Exercise: What is needed is an exact copy of the lines in the listing below, from the one with "lookup, spreadsheet backend, progress" up to and including the one with "Abbreviation pydict := (list", with no other lines.

Data under study:
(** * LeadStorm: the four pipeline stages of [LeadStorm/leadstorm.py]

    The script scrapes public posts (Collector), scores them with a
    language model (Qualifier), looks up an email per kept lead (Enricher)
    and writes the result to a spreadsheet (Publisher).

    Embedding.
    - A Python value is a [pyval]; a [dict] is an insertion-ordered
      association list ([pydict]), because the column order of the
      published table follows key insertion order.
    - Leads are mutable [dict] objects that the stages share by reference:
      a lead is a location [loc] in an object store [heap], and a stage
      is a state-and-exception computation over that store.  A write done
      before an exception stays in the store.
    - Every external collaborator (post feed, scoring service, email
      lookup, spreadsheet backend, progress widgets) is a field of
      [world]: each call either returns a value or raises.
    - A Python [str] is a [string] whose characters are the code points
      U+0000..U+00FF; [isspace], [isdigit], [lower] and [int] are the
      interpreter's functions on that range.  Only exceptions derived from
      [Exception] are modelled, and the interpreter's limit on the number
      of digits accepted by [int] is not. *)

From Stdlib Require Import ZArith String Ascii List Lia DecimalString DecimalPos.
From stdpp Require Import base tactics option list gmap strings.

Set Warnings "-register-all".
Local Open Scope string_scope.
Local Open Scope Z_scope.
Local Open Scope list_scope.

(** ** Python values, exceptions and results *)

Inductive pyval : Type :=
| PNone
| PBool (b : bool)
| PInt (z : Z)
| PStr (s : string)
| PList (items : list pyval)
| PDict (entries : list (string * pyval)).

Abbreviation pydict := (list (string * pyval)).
* * *
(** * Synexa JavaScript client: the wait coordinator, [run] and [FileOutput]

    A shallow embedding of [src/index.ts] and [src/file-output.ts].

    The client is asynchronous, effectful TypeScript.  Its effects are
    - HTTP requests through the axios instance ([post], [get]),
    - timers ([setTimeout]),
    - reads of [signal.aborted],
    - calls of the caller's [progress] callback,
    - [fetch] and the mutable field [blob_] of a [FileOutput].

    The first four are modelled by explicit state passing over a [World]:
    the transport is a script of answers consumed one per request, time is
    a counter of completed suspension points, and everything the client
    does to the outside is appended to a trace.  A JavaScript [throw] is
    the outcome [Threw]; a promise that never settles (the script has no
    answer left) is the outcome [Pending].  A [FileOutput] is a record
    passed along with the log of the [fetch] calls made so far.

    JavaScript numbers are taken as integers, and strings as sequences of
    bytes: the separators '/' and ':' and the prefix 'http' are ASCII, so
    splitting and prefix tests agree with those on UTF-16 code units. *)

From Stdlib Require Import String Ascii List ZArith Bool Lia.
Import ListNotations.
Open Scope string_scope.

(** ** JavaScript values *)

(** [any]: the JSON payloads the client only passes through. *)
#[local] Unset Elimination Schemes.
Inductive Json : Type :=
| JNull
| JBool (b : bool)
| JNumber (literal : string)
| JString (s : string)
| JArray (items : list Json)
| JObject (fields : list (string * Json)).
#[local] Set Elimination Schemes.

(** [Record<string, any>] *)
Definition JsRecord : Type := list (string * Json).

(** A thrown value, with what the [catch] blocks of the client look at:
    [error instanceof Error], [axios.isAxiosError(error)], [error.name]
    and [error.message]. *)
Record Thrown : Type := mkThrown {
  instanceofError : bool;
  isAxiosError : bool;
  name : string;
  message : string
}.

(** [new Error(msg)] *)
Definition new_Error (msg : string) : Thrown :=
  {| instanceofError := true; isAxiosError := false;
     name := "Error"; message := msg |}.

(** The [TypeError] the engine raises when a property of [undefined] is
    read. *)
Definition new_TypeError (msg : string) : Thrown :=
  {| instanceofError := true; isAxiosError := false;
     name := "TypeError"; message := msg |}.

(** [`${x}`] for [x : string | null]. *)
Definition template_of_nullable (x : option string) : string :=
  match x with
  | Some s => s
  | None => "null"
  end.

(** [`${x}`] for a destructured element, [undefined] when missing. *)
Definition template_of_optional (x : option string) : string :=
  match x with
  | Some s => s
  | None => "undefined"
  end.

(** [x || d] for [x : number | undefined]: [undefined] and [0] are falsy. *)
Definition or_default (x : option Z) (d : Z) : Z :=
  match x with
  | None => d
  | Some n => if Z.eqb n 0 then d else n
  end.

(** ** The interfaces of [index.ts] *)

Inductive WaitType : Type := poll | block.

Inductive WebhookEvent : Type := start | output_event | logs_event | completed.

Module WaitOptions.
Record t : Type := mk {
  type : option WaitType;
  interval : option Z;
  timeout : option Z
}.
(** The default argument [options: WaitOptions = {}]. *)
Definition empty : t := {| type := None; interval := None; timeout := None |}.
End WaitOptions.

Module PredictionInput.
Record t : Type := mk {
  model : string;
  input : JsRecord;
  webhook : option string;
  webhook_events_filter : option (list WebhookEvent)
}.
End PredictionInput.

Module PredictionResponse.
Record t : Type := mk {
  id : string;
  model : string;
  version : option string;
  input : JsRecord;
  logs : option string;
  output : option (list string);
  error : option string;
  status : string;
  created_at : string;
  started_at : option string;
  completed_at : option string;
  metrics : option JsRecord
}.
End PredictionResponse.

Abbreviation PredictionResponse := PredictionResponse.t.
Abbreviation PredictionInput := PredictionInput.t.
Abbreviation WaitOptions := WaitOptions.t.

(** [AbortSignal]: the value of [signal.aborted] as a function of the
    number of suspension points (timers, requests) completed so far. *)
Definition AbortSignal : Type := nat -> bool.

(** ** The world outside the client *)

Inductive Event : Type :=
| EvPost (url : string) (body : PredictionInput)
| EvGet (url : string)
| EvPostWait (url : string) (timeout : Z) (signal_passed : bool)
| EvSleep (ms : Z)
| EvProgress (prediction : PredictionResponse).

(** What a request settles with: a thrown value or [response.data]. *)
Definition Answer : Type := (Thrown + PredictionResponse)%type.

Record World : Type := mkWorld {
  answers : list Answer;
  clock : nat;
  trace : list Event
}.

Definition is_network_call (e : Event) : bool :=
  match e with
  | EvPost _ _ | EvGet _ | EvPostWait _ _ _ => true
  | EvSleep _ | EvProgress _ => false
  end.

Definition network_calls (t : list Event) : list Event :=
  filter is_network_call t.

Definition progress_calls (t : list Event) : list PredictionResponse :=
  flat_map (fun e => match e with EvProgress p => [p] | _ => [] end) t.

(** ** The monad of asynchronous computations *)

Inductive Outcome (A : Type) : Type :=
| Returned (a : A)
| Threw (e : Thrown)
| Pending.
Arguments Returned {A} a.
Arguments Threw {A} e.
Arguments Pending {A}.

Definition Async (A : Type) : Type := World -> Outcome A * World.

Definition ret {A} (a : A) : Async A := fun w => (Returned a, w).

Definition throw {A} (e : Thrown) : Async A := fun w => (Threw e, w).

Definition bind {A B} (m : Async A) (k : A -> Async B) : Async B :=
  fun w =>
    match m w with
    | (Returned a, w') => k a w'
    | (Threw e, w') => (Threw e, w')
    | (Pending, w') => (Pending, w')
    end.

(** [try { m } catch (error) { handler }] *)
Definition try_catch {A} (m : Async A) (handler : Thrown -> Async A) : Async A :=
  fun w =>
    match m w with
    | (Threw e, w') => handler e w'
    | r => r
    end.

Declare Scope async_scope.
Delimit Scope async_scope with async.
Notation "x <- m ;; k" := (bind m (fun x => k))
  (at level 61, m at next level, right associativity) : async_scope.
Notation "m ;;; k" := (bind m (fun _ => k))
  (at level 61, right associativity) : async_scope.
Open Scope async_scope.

Response:
      lookup, spreadsheet backend, progress widgets) is a field of
      [world]: each call either returns a value or raises.
    - A Python [str] is a [string] whose characters are the code points
      U+0000..U+00FF; [isspace], [isdigit], [lower] and [int] are the
      interpreter's functions on that range.  Only exceptions derived from
      [Exception] are modelled, and the interpreter's limit on the number
      of digits accepted by [int] is not. *)

From Stdlib Require Import ZArith String Ascii List Lia DecimalString DecimalPos.
From stdpp Require Import base tactics option list gmap strings.

Set Warnings "-register-all".
Local Open Scope string_scope.
Local Open Scope Z_scope.
Local Open Scope list_scope.

(** ** Python values, exceptions and results *)

Inductive pyval : Type :=
| PNone
| PBool (b : bool)
| PInt (z : Z)
| PStr (s : string)
| PList (items : list pyval)
| PDict (entries : list (string * pyval)).

Abbreviation pydict := (list (string * pyval)).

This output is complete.